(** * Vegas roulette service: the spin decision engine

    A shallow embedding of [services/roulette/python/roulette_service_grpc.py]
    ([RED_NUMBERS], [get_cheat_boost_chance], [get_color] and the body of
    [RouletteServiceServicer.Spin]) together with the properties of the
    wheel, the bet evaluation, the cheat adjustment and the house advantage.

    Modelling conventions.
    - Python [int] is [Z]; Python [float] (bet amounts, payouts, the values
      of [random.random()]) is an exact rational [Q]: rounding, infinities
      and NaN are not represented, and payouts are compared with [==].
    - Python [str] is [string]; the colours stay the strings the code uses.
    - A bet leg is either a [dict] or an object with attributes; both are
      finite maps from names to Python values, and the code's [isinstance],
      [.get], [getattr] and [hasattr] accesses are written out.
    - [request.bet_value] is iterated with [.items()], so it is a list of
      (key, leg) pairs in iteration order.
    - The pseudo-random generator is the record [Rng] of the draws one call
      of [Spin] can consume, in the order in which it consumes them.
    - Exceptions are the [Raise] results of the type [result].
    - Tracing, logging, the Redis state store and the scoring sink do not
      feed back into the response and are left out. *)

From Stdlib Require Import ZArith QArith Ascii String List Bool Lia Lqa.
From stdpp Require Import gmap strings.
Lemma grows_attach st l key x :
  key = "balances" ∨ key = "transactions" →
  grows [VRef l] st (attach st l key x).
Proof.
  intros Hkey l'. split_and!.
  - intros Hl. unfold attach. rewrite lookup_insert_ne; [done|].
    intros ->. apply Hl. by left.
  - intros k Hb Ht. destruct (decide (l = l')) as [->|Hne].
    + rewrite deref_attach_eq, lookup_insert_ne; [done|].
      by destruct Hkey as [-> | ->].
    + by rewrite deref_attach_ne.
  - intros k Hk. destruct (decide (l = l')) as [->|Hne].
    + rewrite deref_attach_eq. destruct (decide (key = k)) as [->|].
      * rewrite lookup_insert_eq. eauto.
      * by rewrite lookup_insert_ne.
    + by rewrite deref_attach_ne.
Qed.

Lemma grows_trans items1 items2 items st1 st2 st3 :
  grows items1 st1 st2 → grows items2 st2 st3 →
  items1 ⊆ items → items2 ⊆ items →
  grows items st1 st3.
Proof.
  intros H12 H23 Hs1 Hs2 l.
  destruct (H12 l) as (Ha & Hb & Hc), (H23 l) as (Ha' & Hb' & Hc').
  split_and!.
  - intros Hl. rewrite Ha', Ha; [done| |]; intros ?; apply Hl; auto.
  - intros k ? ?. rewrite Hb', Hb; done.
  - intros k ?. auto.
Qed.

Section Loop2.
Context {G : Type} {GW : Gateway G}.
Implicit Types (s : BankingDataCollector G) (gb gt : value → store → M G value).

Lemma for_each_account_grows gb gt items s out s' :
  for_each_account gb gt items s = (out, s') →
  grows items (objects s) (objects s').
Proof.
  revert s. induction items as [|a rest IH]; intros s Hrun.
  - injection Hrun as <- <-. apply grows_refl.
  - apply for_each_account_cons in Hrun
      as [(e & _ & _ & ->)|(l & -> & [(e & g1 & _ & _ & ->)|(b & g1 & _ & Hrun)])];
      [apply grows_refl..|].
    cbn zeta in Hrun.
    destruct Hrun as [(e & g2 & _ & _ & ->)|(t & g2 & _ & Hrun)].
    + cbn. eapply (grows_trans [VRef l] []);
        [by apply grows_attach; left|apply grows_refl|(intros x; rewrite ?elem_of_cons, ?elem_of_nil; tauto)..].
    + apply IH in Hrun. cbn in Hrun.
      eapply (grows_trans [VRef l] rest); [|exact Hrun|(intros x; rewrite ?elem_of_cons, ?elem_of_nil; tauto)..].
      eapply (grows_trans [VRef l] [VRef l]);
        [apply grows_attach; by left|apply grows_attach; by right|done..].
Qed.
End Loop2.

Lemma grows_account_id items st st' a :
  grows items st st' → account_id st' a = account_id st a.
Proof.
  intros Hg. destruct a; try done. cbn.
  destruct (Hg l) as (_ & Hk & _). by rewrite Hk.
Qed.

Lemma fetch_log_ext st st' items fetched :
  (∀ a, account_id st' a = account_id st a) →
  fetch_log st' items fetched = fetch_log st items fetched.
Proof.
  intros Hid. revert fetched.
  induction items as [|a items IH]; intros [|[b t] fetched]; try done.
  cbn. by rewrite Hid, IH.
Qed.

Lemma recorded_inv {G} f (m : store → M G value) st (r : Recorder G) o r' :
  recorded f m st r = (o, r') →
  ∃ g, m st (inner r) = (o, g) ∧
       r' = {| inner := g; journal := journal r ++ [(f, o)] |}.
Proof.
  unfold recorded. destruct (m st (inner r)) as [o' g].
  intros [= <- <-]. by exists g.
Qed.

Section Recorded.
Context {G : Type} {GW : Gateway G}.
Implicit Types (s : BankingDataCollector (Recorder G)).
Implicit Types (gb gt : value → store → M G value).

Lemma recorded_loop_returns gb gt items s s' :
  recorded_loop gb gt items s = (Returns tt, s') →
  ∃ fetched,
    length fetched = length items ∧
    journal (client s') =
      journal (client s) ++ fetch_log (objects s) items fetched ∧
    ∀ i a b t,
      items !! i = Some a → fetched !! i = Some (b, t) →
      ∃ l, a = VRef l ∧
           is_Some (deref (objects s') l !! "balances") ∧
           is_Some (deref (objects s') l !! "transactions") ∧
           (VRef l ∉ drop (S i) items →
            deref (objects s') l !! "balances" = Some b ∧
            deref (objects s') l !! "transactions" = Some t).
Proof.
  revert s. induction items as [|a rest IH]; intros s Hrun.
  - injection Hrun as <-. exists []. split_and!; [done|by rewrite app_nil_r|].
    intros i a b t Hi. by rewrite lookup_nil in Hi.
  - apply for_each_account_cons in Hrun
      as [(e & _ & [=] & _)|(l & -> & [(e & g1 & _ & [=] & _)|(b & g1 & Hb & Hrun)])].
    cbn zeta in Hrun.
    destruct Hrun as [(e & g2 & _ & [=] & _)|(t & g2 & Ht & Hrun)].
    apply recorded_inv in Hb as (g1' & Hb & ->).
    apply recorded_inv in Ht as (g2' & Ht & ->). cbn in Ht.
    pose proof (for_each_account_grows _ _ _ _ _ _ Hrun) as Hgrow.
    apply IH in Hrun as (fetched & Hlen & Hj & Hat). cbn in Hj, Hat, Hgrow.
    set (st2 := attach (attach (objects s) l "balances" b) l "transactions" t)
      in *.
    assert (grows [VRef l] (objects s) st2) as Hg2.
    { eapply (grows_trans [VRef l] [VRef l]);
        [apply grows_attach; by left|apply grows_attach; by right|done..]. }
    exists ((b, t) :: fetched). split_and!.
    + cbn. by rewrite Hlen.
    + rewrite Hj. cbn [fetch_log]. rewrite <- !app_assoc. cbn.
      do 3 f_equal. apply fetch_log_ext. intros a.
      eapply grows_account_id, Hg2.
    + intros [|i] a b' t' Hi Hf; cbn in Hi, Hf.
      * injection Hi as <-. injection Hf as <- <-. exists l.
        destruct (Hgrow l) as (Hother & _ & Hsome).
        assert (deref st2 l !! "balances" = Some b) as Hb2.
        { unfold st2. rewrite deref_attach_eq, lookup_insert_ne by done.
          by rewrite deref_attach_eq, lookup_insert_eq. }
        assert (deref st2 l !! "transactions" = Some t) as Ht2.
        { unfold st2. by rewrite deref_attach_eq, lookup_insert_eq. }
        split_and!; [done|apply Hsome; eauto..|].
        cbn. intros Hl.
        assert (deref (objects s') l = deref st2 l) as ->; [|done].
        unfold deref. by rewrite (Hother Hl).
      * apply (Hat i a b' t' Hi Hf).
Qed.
□ □ □ □
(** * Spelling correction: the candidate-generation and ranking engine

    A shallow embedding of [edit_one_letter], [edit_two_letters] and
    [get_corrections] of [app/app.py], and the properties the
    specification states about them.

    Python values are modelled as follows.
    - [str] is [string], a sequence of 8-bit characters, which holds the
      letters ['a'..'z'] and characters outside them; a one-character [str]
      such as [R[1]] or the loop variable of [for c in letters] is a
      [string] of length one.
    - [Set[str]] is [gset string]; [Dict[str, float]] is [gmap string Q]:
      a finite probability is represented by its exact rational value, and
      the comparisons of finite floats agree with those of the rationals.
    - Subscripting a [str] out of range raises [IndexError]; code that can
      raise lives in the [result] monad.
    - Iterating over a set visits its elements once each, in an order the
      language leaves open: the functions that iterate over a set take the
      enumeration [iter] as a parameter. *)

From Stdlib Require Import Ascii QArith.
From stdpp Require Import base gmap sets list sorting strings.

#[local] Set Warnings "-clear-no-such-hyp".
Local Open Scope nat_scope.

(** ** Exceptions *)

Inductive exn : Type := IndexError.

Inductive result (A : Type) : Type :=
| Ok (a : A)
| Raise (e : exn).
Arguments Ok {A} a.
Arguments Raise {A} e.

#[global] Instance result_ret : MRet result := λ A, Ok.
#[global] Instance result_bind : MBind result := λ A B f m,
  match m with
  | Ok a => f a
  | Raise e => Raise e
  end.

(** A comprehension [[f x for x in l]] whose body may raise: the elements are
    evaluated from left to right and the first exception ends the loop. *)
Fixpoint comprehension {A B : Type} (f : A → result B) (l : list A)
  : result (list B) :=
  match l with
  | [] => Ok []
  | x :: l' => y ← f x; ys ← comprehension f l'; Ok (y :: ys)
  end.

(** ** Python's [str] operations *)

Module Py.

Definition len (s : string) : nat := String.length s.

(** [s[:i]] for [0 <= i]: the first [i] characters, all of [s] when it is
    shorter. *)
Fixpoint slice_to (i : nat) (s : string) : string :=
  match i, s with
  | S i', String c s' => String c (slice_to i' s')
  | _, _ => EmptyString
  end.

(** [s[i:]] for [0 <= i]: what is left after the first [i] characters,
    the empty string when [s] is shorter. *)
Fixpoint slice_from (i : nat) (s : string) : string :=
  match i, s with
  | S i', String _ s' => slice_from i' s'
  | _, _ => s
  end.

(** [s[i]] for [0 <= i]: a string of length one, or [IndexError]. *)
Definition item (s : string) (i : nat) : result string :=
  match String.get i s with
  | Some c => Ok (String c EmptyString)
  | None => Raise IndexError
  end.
□ □ □ □
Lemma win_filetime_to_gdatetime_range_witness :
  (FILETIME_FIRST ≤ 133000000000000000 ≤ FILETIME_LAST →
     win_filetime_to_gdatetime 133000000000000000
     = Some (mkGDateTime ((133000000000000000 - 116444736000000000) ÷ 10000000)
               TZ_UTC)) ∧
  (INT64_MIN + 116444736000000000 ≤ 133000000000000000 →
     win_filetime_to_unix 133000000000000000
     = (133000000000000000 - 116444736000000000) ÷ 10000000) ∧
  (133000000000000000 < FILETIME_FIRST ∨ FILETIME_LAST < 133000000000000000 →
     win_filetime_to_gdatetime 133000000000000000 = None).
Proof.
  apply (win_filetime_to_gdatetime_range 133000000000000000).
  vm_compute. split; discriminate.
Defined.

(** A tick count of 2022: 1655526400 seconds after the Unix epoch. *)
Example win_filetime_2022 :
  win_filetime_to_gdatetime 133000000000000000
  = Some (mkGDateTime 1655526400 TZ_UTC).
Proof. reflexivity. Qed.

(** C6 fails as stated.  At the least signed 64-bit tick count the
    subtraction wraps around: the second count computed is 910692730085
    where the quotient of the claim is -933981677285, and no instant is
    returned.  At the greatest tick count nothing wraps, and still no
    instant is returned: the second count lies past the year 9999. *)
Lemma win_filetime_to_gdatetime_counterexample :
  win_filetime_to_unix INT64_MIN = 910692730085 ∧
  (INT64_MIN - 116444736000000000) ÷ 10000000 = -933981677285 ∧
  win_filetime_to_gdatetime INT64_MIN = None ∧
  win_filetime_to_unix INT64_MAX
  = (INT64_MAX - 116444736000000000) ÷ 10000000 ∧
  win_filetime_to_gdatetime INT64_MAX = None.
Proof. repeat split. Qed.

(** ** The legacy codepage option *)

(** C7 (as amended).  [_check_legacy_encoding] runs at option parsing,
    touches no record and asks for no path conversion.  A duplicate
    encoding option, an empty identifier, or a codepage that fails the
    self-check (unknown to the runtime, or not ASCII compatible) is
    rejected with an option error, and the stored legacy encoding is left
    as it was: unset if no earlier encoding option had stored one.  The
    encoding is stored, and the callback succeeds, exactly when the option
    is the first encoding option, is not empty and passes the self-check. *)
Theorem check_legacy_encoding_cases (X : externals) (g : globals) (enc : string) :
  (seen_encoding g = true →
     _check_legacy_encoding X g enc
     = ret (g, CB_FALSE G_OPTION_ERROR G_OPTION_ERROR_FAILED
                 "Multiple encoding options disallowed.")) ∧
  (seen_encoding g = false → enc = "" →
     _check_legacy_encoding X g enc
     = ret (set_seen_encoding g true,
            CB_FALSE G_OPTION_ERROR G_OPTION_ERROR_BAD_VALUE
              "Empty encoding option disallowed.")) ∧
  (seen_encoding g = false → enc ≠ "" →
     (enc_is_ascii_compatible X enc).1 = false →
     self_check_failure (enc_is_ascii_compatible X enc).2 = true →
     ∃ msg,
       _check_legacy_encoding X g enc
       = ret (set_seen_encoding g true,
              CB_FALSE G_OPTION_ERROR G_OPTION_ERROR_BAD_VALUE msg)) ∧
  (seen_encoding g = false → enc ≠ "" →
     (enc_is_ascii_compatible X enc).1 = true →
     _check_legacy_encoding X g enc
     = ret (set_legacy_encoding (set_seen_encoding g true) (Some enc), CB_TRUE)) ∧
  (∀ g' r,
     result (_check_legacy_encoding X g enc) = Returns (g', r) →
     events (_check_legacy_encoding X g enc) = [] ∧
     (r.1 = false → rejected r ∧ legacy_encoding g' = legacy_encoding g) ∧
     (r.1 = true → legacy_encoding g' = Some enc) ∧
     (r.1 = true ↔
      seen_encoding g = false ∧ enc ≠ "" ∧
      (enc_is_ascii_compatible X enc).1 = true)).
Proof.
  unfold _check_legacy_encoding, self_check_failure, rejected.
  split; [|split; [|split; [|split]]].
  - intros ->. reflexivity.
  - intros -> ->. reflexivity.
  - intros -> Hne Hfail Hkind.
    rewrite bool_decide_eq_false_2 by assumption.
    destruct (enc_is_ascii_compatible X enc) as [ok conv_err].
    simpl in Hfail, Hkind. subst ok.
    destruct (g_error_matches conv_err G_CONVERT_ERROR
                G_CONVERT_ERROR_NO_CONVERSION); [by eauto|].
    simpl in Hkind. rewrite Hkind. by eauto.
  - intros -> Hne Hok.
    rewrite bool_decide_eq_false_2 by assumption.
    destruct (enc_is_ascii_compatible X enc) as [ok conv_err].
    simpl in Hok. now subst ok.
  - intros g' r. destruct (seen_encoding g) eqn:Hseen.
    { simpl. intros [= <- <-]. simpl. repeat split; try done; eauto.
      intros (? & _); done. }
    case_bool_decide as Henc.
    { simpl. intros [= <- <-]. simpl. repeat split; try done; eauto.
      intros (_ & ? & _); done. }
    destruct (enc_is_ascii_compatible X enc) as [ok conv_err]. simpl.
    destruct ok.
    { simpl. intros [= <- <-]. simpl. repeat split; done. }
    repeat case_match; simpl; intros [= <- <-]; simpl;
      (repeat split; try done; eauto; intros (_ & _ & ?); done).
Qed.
□ □ □ □
Task item: Each line of the listing that includes the word "None" should be copied out.

Response for this exercise:
  | None => Raise IndexError
     win_filetime_to_gdatetime 133000000000000000 = None).
  win_filetime_to_gdatetime INT64_MIN = None ∧
  win_filetime_to_gdatetime INT64_MAX = None.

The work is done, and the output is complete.